Entretien avec l’auteure de La sagesse est toujours en retard (http://www.lelitteraire.com/?p=23664)
« Nous sommes intempestifs et insolites » R.Char
Qu’est-ce qui vous fait lever le matin ?
Mon horloge interne, dès que la curiosité l’emporte sur la flemme.
Que sont devenus vos rêves d’enfant ?
Je les tiens en laisse.
À quoi avez-vous renoncé ?
À l’ambition.
D’où venez-vous ?
De moi-même.
Qu’avez-vous reçu en dot ?
Un secret, beaucoup de mots en un seul.
Un petit plaisir – quotidien ou non ?
Laisser le regard divaguer au large, je suis incurablement Atlantique.
Qu’est-ce qui vous distingue des autres poètes ?
Mais quel orgueil faut-il pour répondre à cette question ? Je n’obéis à rien et j’essaie d’aller bien dans ma peau d’chat !
Comment définiriez-vous votre approche de la sagesse ?
Une suite d’atterrissages.
Quelle est la première image qui vous interpella ?
Depuis la naissance, un tableau vert naufrage ( celui du grand-père dont je porte le nom ).
Et votre première lecture ?
L’Amant de lady Chatterley (D.H. Lawrence ), à l’adolescence, fut mon premier trouble. J’ai détesté tous les contes et la littérature enfantine. Le Petit Prince m’énerve.
Quelles musiques écoutez-vous ?
Dans ma tête je solfie les concertos de mes années-violon. Me zo ganet er kreiz ar mor (je suis né au milieu de l’océan) du poète groisillon Calloc’h à l’orgue et bombarde fait frissonner mon enfance. “La Jeune Fille et la Mort” (Schubert) me fait pleurer, la Bossa Nova me fait onduler, le duo Piazzola-Mulligan (Años de Soledad, Années de Solitude) poignarde mon passé patagonique…
Quel est le livre que vous aimez relire ?
Les Essais de Montaigne. Le Commerce de l’art de Michel Seuphor. Journal d’Adam, Journal d’Ève de Mark Twain. Ouvrir au hasard un recueil de poèmes…
Quel film vous fait pleurer ?
Aucun en particulier mais j’ai parfois les tripes nouées.
Quand vous vous regardez dans un miroir qui voyez-vous ?
Je cherche l’absent, le premier homme.
À qui n’avez-vous jamais osé écrire ?
À personne. Mais j’ai refusé d’écrire à d’autres…
Quel(le) ville ou lieu a pour vous valeur de mythe ?
Le désert d’ Atacama la nuit.

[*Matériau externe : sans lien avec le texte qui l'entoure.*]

Lemma as_error_hok {A} d (o : RaftstoreUtil.result A) k :
  hok d -> wlp k (fun x => hok x.1) -> wlp (as_error d o k) (fun x => hok x.1).
Proof. intros Hk Hw. by destruct o. Qed.
Lemma notLeader_hok d to : hok d -> wlp (let (p, leader) := getPeerFromCache (d_peer d) to in
  Ret (d <| d_peer := p |>, Some (ErrNotLeader (pe_regionId p) leader)) : outcome error _) (fun x => hok x.1).
Proof.
  intros Hk. destruct (getPeerFromCache_keeps (d_peer d) to) as [H1 H2]. cbn zeta in H1, H2.
  destruct (getPeerFromCache _ _). by apply hok_peer.
Qed.
Lemma preProposeRaftCommand_hok d req : hok d -> wlp (preProposeRaftCommand d req) (fun x => hok x.1).
Proof.
  intros Hk. unfold preProposeRaftCommand. apply as_error_hok; [done|]. destruct (negb _); [by apply notLeader_hok|].
  do 2 (apply as_error_hok; [done|]). destruct (CheckRegionEpoch _ _ _) as [?|[]| |]; try exact Hk; try exact I.
  by destruct (findSiblingRegion d).
Qed.
Lemma proposeRequest_hok d msg cb : hok d -> wlp (proposeRequest snapRegion cmdBytes rand_Int d msg cb) hok.
Proof.
  intros Hk. unfold proposeRequest. set (d1 := match cb with Some _ => _ | None => _ end).
  assert (Hk1 : hok d1) by (unfold d1; destruct cb; hsolve). clearbody d1. cbv zeta. hwalk; hsolve.
Qed.
#[local] Hint Resolve preProposeRaftCommand_hok proposeRequest_hok : hok.
Lemma proposeAdminRequest_hok d msg admin cb :
  hok d -> wlp (proposeAdminRequest snapRegion cmdBytes rand_Int d msg admin cb) hok.
Proof. intros Hk. unfold proposeAdminRequest, AdminDone. hwalk; hsolve. Qed.
#[local] Hint Resolve proposeAdminRequest_hok : hok.
Lemma proposeRaftCommand_hok d msg cb : hok d -> wlp (proposeRaftCommand snapRegion cmdBytes rand_Int d msg cb) hok.
Proof. intros Hk. unfold proposeRaftCommand. hwalk; hsolve. Qed.
Lemma CollectPendingPeers_keeps (p : peer D) : wlp (CollectPendingPeers p)
  (fun x => pe_regionId x.1 = pe_regionId p /\ pe_stopped x.1 = pe_stopped p).
Proof.
  unfold CollectPendingPeers. apply wlp_bind, wlp_true. intros t _. apply wlp_ret.
  apply (foldl_inv _ (fun x => pe_regionId x.1 = pe_regionId p /\ pe_stopped x.1 = pe_stopped p)); [done|].
  intros [q pending] [i pr] [H1 H2] _. cbn [fst] in *. destruct (i =? _); [done|]. destruct (_ <? _); [|done].
  destruct (getPeerFromCache_keeps q i) as [H3 H4]. cbn zeta in H3, H4.
  destruct (getPeerFromCache q i) as [q' [x|]]; cbn in *; split; congruence.
Qed.
Lemma HeartbeatScheduler_hok d : hok d -> wlp (HeartbeatScheduler d) hok.
Proof.
  intros Hk. unfold HeartbeatScheduler. apply wlp_bind. eapply wlp_mono; [apply CollectPendingPeers_keeps|].
  intros [p pending] [H1 H2]. apply hok_emit; [exact I|]. by apply hok_peer.
Qed.
#[local] Hint Resolve proposeRaftCommand_hok HeartbeatScheduler_hok : hok.
Lemma handleGCPeerMsg_hok d msg : hok d -> wlp (handleGCPeerMsg regionStateBytes d msg) hok.
Proof. intros Hk. unfold handleGCPeerMsg. hwalk; hsolve. Qed.
Lemma checkMessage_hok d msg : hok d -> wlp (checkMessage regionStateBytes d msg) (fun x => hok x.1).
Proof.
  intros Hk. unfold checkMessage, handleStaleMsg. hwalk; try hsolve.
  cbn [fst]. destruct (match ms_Message msg with Some m => _ | None => _ end); hsolve.
Qed.
#[local] Hint Resolve handleGCPeerMsg_hok checkMessage_hok : hok.
Lemma AnyNewPeerCatchUp_keeps (p : peer D) peerId : wlp (AnyNewPeerCatchUp p peerId)
  (fun x => pe_regionId x.1 = pe_regionId p /\ pe_stopped x.1 = pe_stopped p).
Proof. unfold AnyNewPeerCatchUp. hwalk; done. Qed.
Lemma onRaftMsg_hok d msg : hok d ->
  wlp (onRaftMsg regionStateBytes snapRegion rand_Int snapOk d msg) (fun x => hok x.1).
Proof.
  intros Hk. unfold onRaftMsg. destruct (negb _); [exact Hk|]. destruct (pe_stopped _); [exact Hk|].
  destruct (ms_IsTombstone msg); [hwalk; hsolve|].
  apply wlp_bind. eapply wlp_mono; [by apply checkMessage_hok|]. clear d Hk. intros [d drop] Hk. cbn [fst] in Hk.
  destruct drop; [exact Hk|]. destruct (checkSnapshot _ _ _ _) as [[[[rid term] index]|]|err| |]; try exact I; try exact Hk.
  { destruct (snapOk _ _ _); hsolve. }
  destruct (ms_FromPeer msg) as [from|]; [|exact I]. destruct (ms_Message msg) as [m|]; [|exact I]. cbn [deref]. cbv zeta.
  set (d1 := d <| d_peer ::= _ |>). assert (Hk1 : hok d1) by hsolve. clearbody d1. clear d Hk.
  destruct (StepNode _ _ _); try exact I; [|exact Hk1]. apply wlp_bind.
  eapply wlp_mono; [apply AnyNewPeerCatchUp_keeps|]. intros [p caught] [H1 H2]. cbn [fst] in H1, H2.
  assert (Hk2 : hok ((set_group d1 a) <| d_peer := p |>)) by (by apply (hok_ext d1)).
  destruct caught; [|exact Hk2]. apply wlp_bind. eapply wlp_mono; [by apply HeartbeatScheduler_hok|]. done.
Qed.
#[local] Hint Resolve onRaftMsg_hok : hok.
Lemma reschedule_hok d tp : hok d -> wlp (reschedule d tp) hok.
Proof. intros Hk. unfold reschedule. hwalk; hsolve. Qed.
#[local] Hint Resolve reschedule_hok : hok.
Lemma onRaftBaseTick_hok d : hok d -> wlp (onRaftBaseTick snapRegion rand_Int d) hok.
Proof.
  intros Hk. unfold onRaftBaseTick. destruct (ignore_err _ _); try exact I. by apply reschedule_hok, (hok_ext d).
Qed.
Lemma onRaftGCLogTick_hok d : hok d -> wlp (onRaftGCLogTick snapRegion cmdBytes rand_Int cfg d) hok.
Proof. intros Hk. unfold onRaftGCLogTick. hwalk; hsolve. Qed.
Lemma onSplitRegionCheckTick_hok pending d : hok d -> wlp (onSplitRegionCheckTick cfg pending d) hok.
Proof.
  intros Hk. unfold onSplitRegionCheckTick. hwalk; try hsolve.
  match goal with |- hok ?x => eapply (hok_ext (emit a (ESplitCheck (region a)))); [hsolve|reflexivity..] end.
Qed.
Lemma onSchedulerHeartbeatTick_hok d : hok d -> wlp (onSchedulerHeartbeatTick d) hok.
Proof. intros Hk. unfold onSchedulerHeartbeatTick. hwalk; hsolve. Qed.
Lemma on_hok d tp k : hok d -> (hok d -> wlp (k d) hok) ->
  wlp (let! b := isOnTick (pe_ticker (d_peer d)) tp in if b : bool then k d else Ret d : outcome error handler) hok.
Proof. intros Hk Hw. destruct (isOnTick _ _) as [[]| | |]; try exact I; auto. Qed.
Lemma onTick_hok pending d : hok d -> wlp (onTick snapRegion cmdBytes rand_Int cfg pending d) hok.
Proof.
  intros Hk. unfold onTick. destruct (pe_stopped _); [exact Hk|]. cbv zeta beta.
  set (d1 := d <| d_peer ::= _ |>). assert (Hk1 : hok d1) by hsolve. clearbody d1. clear d Hk.
  apply wlp_bind. eapply wlp_mono; [apply on_hok; [exact Hk1|apply onRaftBaseTick_hok]|]. cbn beta. clear. intros d Hk.
  apply wlp_bind. eapply wlp_mono; [apply on_hok; [exact Hk|apply onRaftGCLogTick_hok]|]. cbn beta. clear. intros d Hk.
  apply wlp_bind. eapply wlp_mono; [apply on_hok; [exact Hk|apply onSchedulerHeartbeatTick_hok]|]. cbn beta. clear. intros d Hk.
  apply wlp_bind. eapply wlp_mono; [apply on_hok; [exact Hk|apply onSplitRegionCheckTick_hok]|]. cbn beta. clear. intros d Hk.
  hsolve.
Qed.
Lemma startTicker_hok d : hok d -> wlp (startTicker cfg d) hok.
Proof.
  intros Hk. unfold startTicker. destruct (newTicker _ _); try exact I. cbv zeta.
  do 3 (apply wlp_bind; eapply wlp_mono; [apply reschedule_hok; hsolve|]; cbn beta; clear; intros d Hk). by apply reschedule_hok.
Qed.
Lemma onPrepareSplitRegion_hok d ep key cb : hok d -> wlp (onPrepareSplitRegion d ep key cb) hok.
Proof.
  intros Hk. unfold onPrepareSplitRegion. apply wlp_bind. apply (wlp_mono _ (fun x => hok x.1)).
  - unfold validateSplitRegion. destruct (_ =? _); [exact Hk|]. destruct (negb _); [by apply notLeader_hok|]. hwalk; hsolve.
  - intros [d1 [err|]] Hk1; hsolve.
Qed.
Lemma onGCSnap_hok d snaps : hok d -> wlp (onGCSnap d snaps) hok.
Proof.
  intros Hk. unfold onGCSnap. do 2 (apply wlp_bind, wlp_true; intros ? _). apply wlp_ret. apply foldl_inv; [exact Hk|].
  intros d1 key Hk1 _. destruct (negb _); [exact Hk1|].
  destruct (if sf_IsSending key then _ else _); hsolve.
Qed.
Lemma HandleMsg_hok d msg : hok d -> wlp (HandleMsg regionStateBytes snapRegion cmdBytes rand_Int cfg snapOk d msg) hok.
Proof.
  intros Hk. destruct msg; cbn [HandleMsg].
  - hwalk; hsolve.
  - by apply proposeRaftCommand_hok.
  - by apply onTick_hok.
  - by apply onPrepareSplitRegion_hok.
  - apply wlp_ret. unfold onApproximateRegionSize. hsolve.
  - by apply onGCSnap_hok.
  - by apply startTicker_hok.
Qed.
End Handler.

L’atomisation du bout du monde Sud.
Quels sont les artistes et écrivains dont vous vous sentez les plus proches ?
Je ne veux pas choisir, je les aime un peu, beaucoup, passionnément, parfois pas du tout même si nous puisons tous dans la même gamelle.
Qu’aimeriez-vous pour votre anniversaire ?
Un verre de Carménère Santa Digna et un sourire complice me suffisent.
Que défendez-vous ?
Ma citadelle contre les imbécillités cruelles. Le droit de chacun à être une citadelle imprenable.
Que vous inspire la phrase de Lacan : « L’ Amour c’est donner quelque chose qu’on n’a pas à quelqu’un qui n’en veut pas » ?
Je ne sais toujours pas à côté de qui je dors, Monsieur Lacan l’extra-lucide, mais l’ Amour, l’Horizon, l’Art tiennent en échec la philosophie.
Que pensez-vous de celle de W. Allen : « La réponse est oui mais quelle était la question?»
La question tombe souvent comme une guillotine et pourtant c’est dans la réponse que réside le danger.
Quelle question ai-je oublié de vous poser ?
Cet entretien vous a– t-il mise à nu ?
(L’interviewer ne peut le dire mais les réponses l’ont plongé dans le doute existentiel…)
Entretien réalisé par jean-paul gavard-perret pour lelitteraire.com, le 1er août 2018.